(** C6 as amended, on the same request. *)
Lemma not_found_releases_lock_witness :
  cache_hit Sample.fresh 0 (_cache Sample.fresh !! Sample.key_elsewhere) = None /\
  ~ held Sample.fresh Sample.key_elsewhere /\
  Sample.bot (guild_id_of Sample.key_elsewhere) = None /\
  exists st',
    handler Sample.key_elsewhere 0 0 Sample.bot Sample.fresh =
      (st', Some (HTTPNotFound guild_not_found)) /\
    log st' = log Sample.fresh ++
      [Acquire Sample.key_elsewhere; BuildPayload Sample.key_elsewhere;
       Release Sample.key_elsewhere] /\
    _locks st' !! Sample.key_elsewhere = Some false /\
    tasks st' = tasks Sample.fresh.
Proof.
  assert (H1 : cache_hit Sample.fresh 0 (_cache Sample.fresh !! Sample.key_elsewhere) = None)
    by reflexivity.
  assert (H2 : ~ held Sample.fresh Sample.key_elsewhere) by (vm_compute; discriminate).
  assert (H3 : Sample.bot (guild_id_of Sample.key_elsewhere) = None) by reflexivity.
  split; [exact H1|]. split; [exact H2|]. split; [exact H3|].
  exact (not_found_releases_lock _ _ 0 0 _ H1 H2 H1 H3).
Defined.

(** C7: the entry of time 0 has expired at time 10; the wall clock steps
    back and the second read, at time 9, finds it valid. *)
Lemma recheck_under_lock_witness :
  cache_hit Sample.cached 10 (_cache Sample.cached !! Sample.key) = None /\
  ~ held Sample.cached Sample.key /\
  _cache Sample.cached !! Sample.key =
    Some {| ts := 0; payload := RoleMembers._payload Sample.key Sample.guild ["42"] |} /\
  _cache_valid Sample.cached 9
    {| ts := 0; payload := RoleMembers._payload Sample.key Sample.guild ["42"] |} = true /\
  exists st',
    handler Sample.key 10 9 Sample.bot Sample.cached =
      (st', Some (json_response (RoleMembers._payload Sample.key Sample.guild ["42"]))) /\
    log st' = log Sample.cached ++ [Acquire Sample.key; Release Sample.key] /\
    ~ held st' Sample.key /\ tasks st' = tasks Sample.cached /\
    _cache st' = _cache Sample.cached.
Proof.
  assert (H1 : cache_hit Sample.cached 10 (_cache Sample.cached !! Sample.key) = None)
    by (vm_compute; reflexivity).
  assert (H2 : ~ held Sample.cached Sample.key) by (vm_compute; discriminate).
  assert (H3 : _cache Sample.cached !! Sample.key =
    Some {| ts := 0; payload := RoleMembers._payload Sample.key Sample.guild ["42"] |})
    by (vm_compute; reflexivity).
  assert (H4 : _cache_valid Sample.cached 9
    {| ts := 0; payload := RoleMembers._payload Sample.key Sample.guild ["42"] |} = true)
    by (vm_compute; reflexivity).
  split; [exact H1|]. split; [exact H2|]. split; [exact H3|]. split; [exact H4|].
  exact (proj1 (recheck_under_lock Sample.cached Sample.key 10 9 Sample.bot H1 H2)
           _ H3 H4).
Defined.

(** C9: a request at time 11 over the expired entry, with a bot that sees
    no guild. *)
Lemma not_found_leaves_store_witness :
  step (EvRequest Sample.key 11 11 Sample.blind) Sample.cached =
    Some (exec [EvRequest Sample.key 11 11 Sample.blind] Sample.cached,
          Some (HTTPNotFound guild_not_found)) /\
  Sample.blind (guild_id_of Sample.key) = None /\
  _cache (exec [EvRequest Sample.key 11 11 Sample.blind] Sample.cached) =
    _cache Sample.cached.
Proof.
  assert (H : step (EvRequest Sample.key 11 11 Sample.blind) Sample.cached =
    Some (exec [EvRequest Sample.key 11 11 Sample.blind] Sample.cached,
          Some (HTTPNotFound guild_not_found)))
    by (apply step_exec; vm_compute; reflexivity).
  split; [exact H|]. exact (not_found_leaves_store _ _ _ _ _ _ _ H).
Defined.

(** C10: role 99 is not in the role cache of the guild; carol has it. *)
Lemma unknown_role_name_witness :
  step (EvRequest Sample.key_no_role 0 0 Sample.bot) Sample.fresh =
    Some (exec [EvRequest Sample.key_no_role 0 0 Sample.bot] Sample.fresh, None) /\
  Sample.bot 7%Z = Some Sample.guild /\
  Guild.get_role Sample.guild 99%Z = None /\
  exists st2 st3 p,
    run (map (EvMember (next_task Sample.fresh)) [Sample.alice; Sample.carol; Sample.bob])
      (exec [EvRequest Sample.key_no_role 0 0 Sample.bot] Sample.fresh) = Some st2 /\
    step (EvExhausted (next_task Sample.fresh) 3) st2 =
      Some (st3, Some (json_response p)) /\
    _cache st3 !! ((7, 99)%Z : RoleMembers.CacheKey) = Some {| ts := 3; payload := p |} /\
    field "role_name" p = Some (JStr "unknown") /\
    field "count" p =
      Some (JInt (Z.of_nat (length
        (RoleMembers.matches 99%Z [Sample.alice; Sample.carol; Sample.bob])))) /\
    field "members" p =
      Some (JList (map (fun mid => JDict [("discord_user_id", JStr mid)])
                     (RoleMembers.matches 99%Z [Sample.alice; Sample.carol; Sample.bob]))).
Proof.
  assert (H1 : step (EvRequest Sample.key_no_role 0 0 Sample.bot) Sample.fresh =
    Some (exec [EvRequest Sample.key_no_role 0 0 Sample.bot] Sample.fresh, None))
    by (apply step_exec; vm_compute; reflexivity).
  split; [exact H1|]. split; [reflexivity|]. split; [reflexivity|].
  exact (unknown_role_name 7%Z 99%Z 0 0 Sample.bot _ _ Sample.guild
           [Sample.alice; Sample.carol; Sample.bob] 3 H1 eq_refl eq_refl).
Defined.

(** * Further facts *)

Section MoreFacts.
Context {F : Feature}.
Implicit Types (st : State) (k : Key) (rid : nat) (now : Q).

(** ** Further facts about the loop *)

(** X1.  In its arrival segment a request never writes the store, never
    touches the lock of another key, and leaves every parked handler as it
    is. *)
Theorem request_touches_own_lock_only st k now1 now2 bot k' :
  k' <> k ->
  _cache (fst (handler k now1 now2 bot st)) = _cache st /\
  _locks (fst (handler k now1 now2 bot st)) !! k' = _locks st !! k' /\
  (forall rid t, tasks st !! rid = Some t ->
     next_task st <= rid \/ tasks (fst (handler k now1 now2 bot st)) !! rid = Some t).
Proof.
  intros Hne. pose proof (handler_paths k now1 now2 bot st) as Hp.
  destruct (handler k now1 now2 bot st) as [st' r]. simpl.
  inversion Hp; subst; simpl; rewrite ?lookup_insert_ne by congruence;
    repeat split; auto.
  intros rid t Ht. destruct (decide (rid = next_task st)) as [->|Hr].
  - left. lia.
  - right. now rewrite lookup_insert_ne by congruence.
Qed.

(** X2.  The entry of a key changes only when a build that holds the lock of
    the key completes: the step is the success exit of that build, the lock
    is given back in the same step, and the new entry is the payload that is
    answered, stamped with the time of the commit. *)
Theorem store_written_under_lock st ev st' r k :
  reachable st ->
  step ev st = Some (st', r) ->
  _cache st' !! k <> _cache st !! k ->
  held st k /\ ~ held st' k /\
  exists rid guild acc started now,
    ev = EvExhausted rid now /\
    tasks st !! rid = Some (Scanning k guild acc started) /\
    r = Some (json_response (make_payload k guild acc)) /\
    _cache st' !! k =
      Some {| ts := now; payload := make_payload k guild acc |}.
Proof.
  intros Hr Hstep Hne. pose proof (reachable_inv _ Hr) as Hinv.
  destruct (step_cache _ _ _ _ Hstep) as
    [E|(rid & k' & g & acc & s & now & -> & Ht & E)]; [congruence|].
  destruct (decide (k' = k)) as [->|Hk];
    [|rewrite E, lookup_insert_ne in Hne by congruence; congruence].
  split; [eapply (inv_build_held _ Hinv); [eassumption|reflexivity]|].
  simpl in Hstep. unfold on_exhausted in Hstep. rewrite Ht in Hstep.
  simpl in Hstep. injection Hstep as <- <-.
  split; [unfold held; simpl; rewrite lookup_insert_eq; discriminate|].
  exists rid, g, acc, s, now. repeat split; try assumption.
  simpl. apply lookup_insert_eq.
Qed.

(** X3.  Entries and locks are never removed: a key that has an entry, or a
    lock, has one after every run of the loop. *)
Theorem tables_only_grow evs st st' k :
  run evs st = Some st' ->
  (is_Some (_cache st !! k) -> is_Some (_cache st' !! k)) /\
  (is_Some (_locks st !! k) -> is_Some (_locks st' !! k)).
Proof.
  revert st. induction evs as [|ev evs IH]; simpl; intros st.
  { intros [= <-]. auto. }
  destruct (step ev st) as [[st1 r]|] eqn:Hstep; [|discriminate]. simpl.
  intros Hrun. destruct (IH _ Hrun) as [IHc IHl].
  split; intros H; [apply IHc | apply IHl].
  - destruct (step_cache _ _ _ _ Hstep) as
      [->|(rid & k' & g & acc & s & now & _ & _ & ->)]; [assumption|].
    destruct (decide (k' = k)) as [->|Hk].
    + rewrite lookup_insert_eq. eauto.
    + now rewrite lookup_insert_ne by congruence.
  - clear IHc IHl Hrun IH.
    destruct ev as [k0 now1 now2 bot|rid' m|rid' g|rid' now|rid'|rid'|d];
      simpl in Hstep.
    + pose proof (handler_paths k0 now1 now2 bot st) as Hp.
      destruct (handler k0 now1 now2 bot st) as [st2 r2].
      injection Hstep as <- <-.
      inversion Hp; subst; simpl; try assumption;
        (destruct (decide (k0 = k)) as [->|Hk];
         [rewrite ?lookup_insert_eq; eauto
         |rewrite ?lookup_insert_ne by congruence; assumption]).
    + unfold on_member in Hstep. destruct (tasks st !! rid') as [[]|]; try discriminate.
      injection Hstep as <- <-. assumption.
    + unfold on_guild_update in Hstep. destruct (tasks st !! rid') as [[]|]; try discriminate.
      injection Hstep as <- <-. assumption.
    + unfold on_exhausted in Hstep. destruct (tasks st !! rid') as [[k0 ? ? ?|]|]; try discriminate.
      injection Hstep as <- <-. simpl.
      destruct (decide (k0 = k)) as [->|Hk];
        [rewrite lookup_insert_eq; eauto
        |rewrite lookup_insert_ne by congruence; assumption].
    + unfold on_timeout in Hstep. destruct (tasks st !! rid') as [[k0 ? ? ?|]|]; try discriminate.
      simpl in Hstep. destruct (Qle_bool _ _); [|discriminate].
      injection Hstep as <- <-. simpl.
      destruct (decide (k0 = k)) as [->|Hk];
        [rewrite lookup_insert_eq; eauto
        |rewrite lookup_insert_ne by congruence; assumption].
    + unfold on_raise in Hstep. destruct (tasks st !! rid') as [[k0 ? ? ?|]|]; try discriminate.
      injection Hstep as <- <-. simpl.
      destruct (decide (k0 = k)) as [->|Hk];
        [rewrite lookup_insert_eq; eauto
        |rewrite lookup_insert_ne by congruence; assumption].
    + unfold on_tick in Hstep. destruct (Qle_bool 0 d); [|discriminate].
      injection Hstep as <- <-. assumption.
Qed.

(** X4.  What a build commits is what the next requests get: after the
    success exit of a build for a key at time [now], a request for the key
    whose clock reads less than [cache_seconds] later is answered with the
    very payload that was committed, and changes nothing. *)
Theorem committed_payload_is_served st rid k guild acc started now st1 r
    now1 now2 bot :
  tasks st !! rid = Some (Scanning k guild acc started) ->
  step (EvExhausted rid now) st = Some (st1, r) ->
  (now1 - now < inject_Z (cache_seconds st))%Q ->
  r = Some (json_response (make_payload k guild acc)) /\
  handler k now1 now2 bot st1 =
    (st1, Some (json_response (make_payload k guild acc))).
Proof.
  intros Ht Hstep Hlt. simpl in Hstep. unfold on_exhausted in Hstep.
  rewrite Ht in Hstep. simpl in Hstep. injection Hstep as <- <-.
  split; [reflexivity|]. apply handler_hit. simpl. rewrite lookup_insert_eq.
  simpl. unfold _cache_valid. simpl. apply Qltb_lt in Hlt. now rewrite Hlt.
Qed.

(** X5.  Nothing of a build that timed out is kept: the key is unlocked, and
    the next request for the key that gets to the builder starts a build of
    its own, with an empty list and a timer of its own. *)
Theorem retry_after_timeout_starts_afresh st rid k guild acc started st1 r
    now1 now2 bot guild' :
  tasks st !! rid = Some (Scanning k guild acc started) ->
  step (EvTimeout rid) st = Some (st1, r) ->
  cache_hit st1 now1 (_cache st1 !! k) = None ->
  cache_hit st1 now2 (_cache st1 !! k) = None ->
  bot (guild_id_of k) = Some guild' ->
  ~ held st1 k /\
  exists st2,
    handler k now1 now2 bot st1 = (st2, None) /\
    tasks st2 !! next_task st1 = Some (Scanning k guild' [] (loop_time st1)) /\
    held st2 k.
Proof.
  intros Ht Hstep H1 H2 Hg. simpl in Hstep. unfold on_timeout in Hstep.
  rewrite Ht in Hstep. destruct (Qle_bool _ _); [|discriminate].
  injection Hstep as <- <-.
  assert (Hfree : ~ held (release k (reap rid st)) k).
  { unfold held. simpl. rewrite lookup_insert_eq. discriminate. }
  split; [exact Hfree|].
  rewrite (handler_build _ _ _ _ _ _ H1 Hfree H2 Hg). eexists.
  split; [reflexivity|]. split.
  - simpl. apply lookup_insert_eq.
  - unfold held. simpl. apply lookup_insert_eq.
Qed.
################
▸ **Directions**
Whenever a line in the records contains the word "Lemma", copy that line.

▸ **Completed exercise**
Lemma not_found_releases_lock_witness :
Lemma recheck_under_lock_witness :
Lemma not_found_leaves_store_witness :
Lemma unknown_role_name_witness :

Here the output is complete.